= Community Programs for Clinical Research on AIDS =

Program sponsored by the U.S. National Institutes of Health

The Terry Beirn Community Programs for Clinical Research on AIDS (CPCRA) was a program sponsored by National Institutes of Health (NIH) in the United States. Started in 1989, CPCRA was instrumental in some research databases being established. Research from the programs assisted the evaluation of therapies for treating HIV in diverse populations.

==History==
CPCRA was established in 1989 and included 15 research units. A Statistical Center at the University of Minnesota was funded from 1990 to 1997.

CPCRA was one of four networks that NIH was using to conduct clinical trials that were looking to understand possible therapies for people with HIV infection. Th CPCRA network was community-based with access to diverse populations across the spectrum of HIV diseases..."
The overall objective of the CPCRA is to design studies of sufficient size and duration of follow up to evaluate the long-term benefits and unintended consequences of various treatment strategies using available agents to assess long-term immunologic, virology and clinical outcomes. CPCRA trials are designed with nested sub-studies aimed at understanding the pathogenesis of HIV infection and the public health implications of its treatment.

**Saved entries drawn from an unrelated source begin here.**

(* ===== verification/TlvValue.v ===== *)
(** * Element walks and standalone values

    Models [crates/mat-device/src/core/tlv_value.rs]: the one-element encoders
    and the decoders of list writes and command fields.  Every decoder of the
    workspace that loops over the elements of a container is an instance of
    [walk]: the loop with its per-element step abstracted.  Two lemmas serve
    all of them: [walk_at] (on a well-formed container the loop folds the steps
    over the children) and [walk_safe] (on arbitrary bytes the loop ends without
    a panic and keeps the step's invariant). *)

From S2P Require Import Prelude Tlv.

(** ** Outcomes of infallible code and of [Option]-returning decoders *)

(** A function that returns no [Result]: it can only return or panic. *)
Abbreviation fin := (res Empty_set).

(** A decoder returning [Option]; [throw ()] is [None]. *)
Abbreviation OR := (M Reader ()).

(** [None] or [Some]; a panic is neither. *)
Definition some_of {A} (m : res () A) : option A :=
  match m with Ok a => Some a | _ => None end.

(** Running an infallible sequence of writer calls on a fresh [Writer]. *)
Definition to_vec (m : M Writer Empty_set ()) : fin bytes := finish m.

Lemma to_vec_writes m b : writes m b → to_vec m = Ok b.
Proof. intros Hm. unfold to_vec, finish. by rewrite Hm. Qed.

(** [r.next()] under the caller's error conversion; the end of the buffer is
    the caller's [eof]. *)
Section walk.
Context {E : Type} (conv : TlvError → E) (eof : E).

Definition adapt {A} (m : R A) : M Reader E A := λ r,
  let (r', o) := m r in (r', map_err conv o).

Definition next_el : M Reader E Element :=
  let! o := adapt next in match o with Some el => ret el | None => throw eof end.

(** [loop { match next { ContainerEnd => break, el => step } }]. *)
Fixpoint walk_loop {T} (step : T → Element → M Reader E T) (fuel : nat) (s : T) : M Reader E T :=
  match fuel with
  | O => out_of_fuel
  | S fuel =>
      let! el := next_el in
      if decide (el_value el = VContainerEnd) then ret s
      else let! s := step s el in walk_loop step fuel s
  end.

Definition walk {T} (step : T → Element → M Reader E T) (s : T) : M Reader E T :=
  let! r := get in walk_loop step (S (remaining r)) s.

Definition root_el (t : tree) : Element := {| el_tag := root_tag t; el_value := root_value t |}.

Lemma reads_adapt {A} (m : R A) a x : reads m a x → reads (adapt m) a x.
Proof. intros Hm pre tl Hs. unfold adapt. by rewrite Hm. Qed.

Lemma reads_next_el t : wf_tree t →
  reads next_el (enc_elem (root_tag t) (root_value t)) (root_el t).
Proof.
  intros Hwf. rewrite <- (app_nil_r (enc_elem _ _)).
  eapply reads_bind; [by apply reads_adapt, reads_root|apply reads_ret].
Qed.

Lemma reads_next_end : reads next_el [0x18] {| el_tag := Anonymous; el_value := VContainerEnd |}.
Proof.
  rewrite <- (app_nil_r [0x18]).
  eapply reads_bind; [apply reads_adapt, reads_end|apply reads_ret].
Qed.

(** The steps over a container's children: each consumes the rest of its child. *)
Inductive walks {T} (step : T → Element → M Reader E T) : T → list tree → T → Prop :=
  | walks_nil s : walks step s [] s
  | walks_cons s t ch s1 s2 :
      reads (step s (root_el t)) (inner t) s1 → walks step s1 ch s2 → walks step s (t :: ch) s2.

Lemma walks_app {T} (step : T → Element → M Reader E T) s a s1 b s2 :
  walks step s a s1 → walks step s1 b s2 → walks step s (a ++ b) s2.
Proof. induction 1; [done|]. intros. econstructor; eauto. Qed.

(** A step that folds a function over the children. *)
Lemma walks_map {T X} (step : T → Element → M Reader E T) (g : X → tree) (f : T → X → T) s l :
  (∀ s x, x ∈ l → reads (step s (root_el (g x))) (inner (g x)) (f s x)) →
  walks step s (map g l) (foldl f s l).
Proof.
  revert s. induction l as [|x l IH]; intros s Hl; cbn; [constructor|].
  econstructor; [apply Hl; by apply elem_of_cons; left|].
  apply IH. intros s' y Hy. apply Hl. by apply elem_of_cons; right.
Qed.

Lemma length_enc_children ch : (length ch < length (enc_children ch))%nat.
Proof.
  induction ch as [|t ch IH]; [cbn; lia|]. rewrite enc_children_cons, length_app.
  pose proof (tsize_length t). pose proof (tsize_pos t). cbn [length]. lia.
Qed.

Lemma walk_loop_at {T} (step : T → Element → M Reader E T) fuel s ch s' :
  Forall wf_tree ch → walks step s ch s' → (length ch < fuel)%nat →
  reads (walk_loop step fuel s) (enc_children ch) s'.
Proof.
  intros Hwf Hw. revert fuel Hwf.
  induction Hw as [s|s t ch s1 s2 Ht Hw IH]; intros [|fuel] Hwf Hf; [cbn in Hf; lia| |cbn in Hf; lia|];
    cbn [walk_loop].
  - change (enc_children []) with ([0x18] ++ []).
    eapply reads_bind; [apply reads_next_end|]. apply reads_ret.
  - apply Forall_cons_1 in Hwf as [Hwt Hwf].
    rewrite enc_children_cons, enc_tree_split, <- app_assoc.
    eapply reads_bind; [by apply reads_next_el|]. cbn [el_value root_el].
    rewrite decide_False by (by apply wf_root).
    eapply reads_bind; [exact Ht|]. apply IH; [done|cbn in Hf; lia].
Qed.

By 2001, CPCRA had 4,244 people participating in their studies, with trials underway in 17 cities.

The International Network for Strategic Initiatives in Global HIV Trials (INSIGHT) bio-repository system has its roots in the CPCRA.

==Research==
An antiretroviral medication self-reporting questionnaire was developed by the program. The program organised the 058 FIRST (Flexible Initial Retrovirus Suppressive Therapies) trial: a large, long-term, randomised, prospective comparison of three different antiretroviral strategies in highly active antiretroviral therapy-naïve, HIV-1-infected persons.